The household is slow to rise, not quite ready to face any lingering contempt; better to let it settle like dust so we can ignore it again. I delay my appearance upstairs for as long as I can, but when it is clear that everyone else is together, I find myself joining them, on autopilot, not in control of my body. It is natural to want to be with them, still my default setting.

In the living room, Luke is laying out the Christmas puzzle pieces on the table, and Olivia is searching the television cabinet for ourIt’s a Wonderful LifeDVD. Even my parents have progressed past the use of DVDs, but they keep the player for this one day of the year.

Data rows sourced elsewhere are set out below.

Definition set_captures (m : gmap string (array2 pix3 * string)) (c : CvCamera) : CvCamera :=
  {| resolution := resolution c; _preview_hflip := _preview_hflip c;
     _capture_hflip := _capture_hflip c; _rotation := _rotation c; _iso := _iso c;
     _overlay_mask := _overlay_mask c; _overlay := _overlay c;
     _window := _window c; _captures := m; _cam := _cam c |}.

Definition set_cam (v : VideoCapture) (c : CvCamera) : CvCamera :=
  {| resolution := resolution c; _preview_hflip := _preview_hflip c;
     _capture_hflip := _capture_hflip c; _rotation := _rotation c; _iso := _iso c;
     _overlay_mask := _overlay_mask c; _overlay := _overlay c;
     _window := _window c; _captures := _captures c; _cam := v |}.

Definition on_self (f : CvCamera → CvCamera) (w : World) : World :=
  {| self := f (self w); ticks := ticks w; shown := shown w;
     trace := trace w; files := files w |}.

Definition emit (e : Event) (w : World) : World :=
  {| self := self w; ticks := ticks w; shown := shown w;
     trace := trace w ++ [e]; files := files w |}.

Definition tick (w : World) : World :=
  {| self := self w; ticks := S (ticks w); shown := shown w;
     trace := trace w; files := files w |}.

Definition count_show (w : World) : World :=
  {| self := self w; ticks := ticks w; shown := S (shown w);
     trace := trace w; files := files w |}.

Definition put_file (path : string) (image : array2 pix3) (w : World) : World :=
  {| self := self w; ticks := ticks w; shown := shown w;
     trace := trace w; files := <[path := image]> (files w) |}.

(** *** Calls: a state and exception monad over the world *)

Definition M (A : Type) : Type := World → outcome A * World.

Definition ret {A} (a : A) : M A := λ w, (Ret a, w).
Definition raise {A} (e : exn) : M A := λ w, (Raise e, w).
Definition bind {A B} (c : M A) (k : A → M B) : M B :=
  λ w, match c w with
       | (Ret a, w') => k a w'
       | (Raise e, w') => (Raise e, w')
       | (Running, w') => (Running, w')
       end.
Definition lift {A} (o : outcome A) : M A := λ w, (o, w).
Definition get_self : M CvCamera := λ w, (Ret (self w), w).
Definition update (f : World → World) : M unit := λ w, (Ret tt, f w).

Notation "'do' x <- c ; k" := (bind c (λ x, k))
  (at level 10, x name, c at level 100, k at level 200).
Notation "'run' c ; k" := (bind c (λ _, k))
  (at level 10, c at level 100, k at level 200).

Elsie is drinking coffee at the bench, a plastic bag in front of her that I know contains a new set of pyjamas for each of us. She is already wearing hers – green satin with a cream trim, and her face looks untroubled, almost relaxed. I am always struck by her beauty, an ongoing refutation of everything I am being told to feel about aging from the targeted ads on my phone. Maeve is in her high chair, eating chopped fruit. The mango smells like sweet sunshine, and I let myself enjoy the scent and the calm of the scene. It may be easier to recall memories filled with friction, but perhaps that is perceptual laziness on my behalf; perhaps I need to work harder to store more moments like this.

‘Nora, your posture is terrible. You need to start lifting some weights; scoliosis runs in the family, you know,’ Luke says, looking over from the dining table.

I straighten my back; he is not wrong, and the tone of his voice is. . . comradely. It is almost as if my verbal freak-out earned me a modicum of his respect, which is convenient and truly messed up. Elsie begins to fuss, and the morning moves forward, stillness adjourned. Somehow, Dad being hospitalised for a heart attack–like panic episode has not deterred us from our schedule of rigidly planned holiday festivities. Change the schedule, are you mad? Dad is taking it slightly easier than he would otherwise, staying seated on the couch while the rest of us get moving, but no one seems to want to mention anything beyond that. It is a new day, and there will no doubt be new grievances on which everyone can focus. But then, here I am focusing on the fact that other people tend to focus on grievances. She is a dirty hypocrite, folks. I think about bad phone calls, and time, and how I should look for the good even half as much as I look for the bad.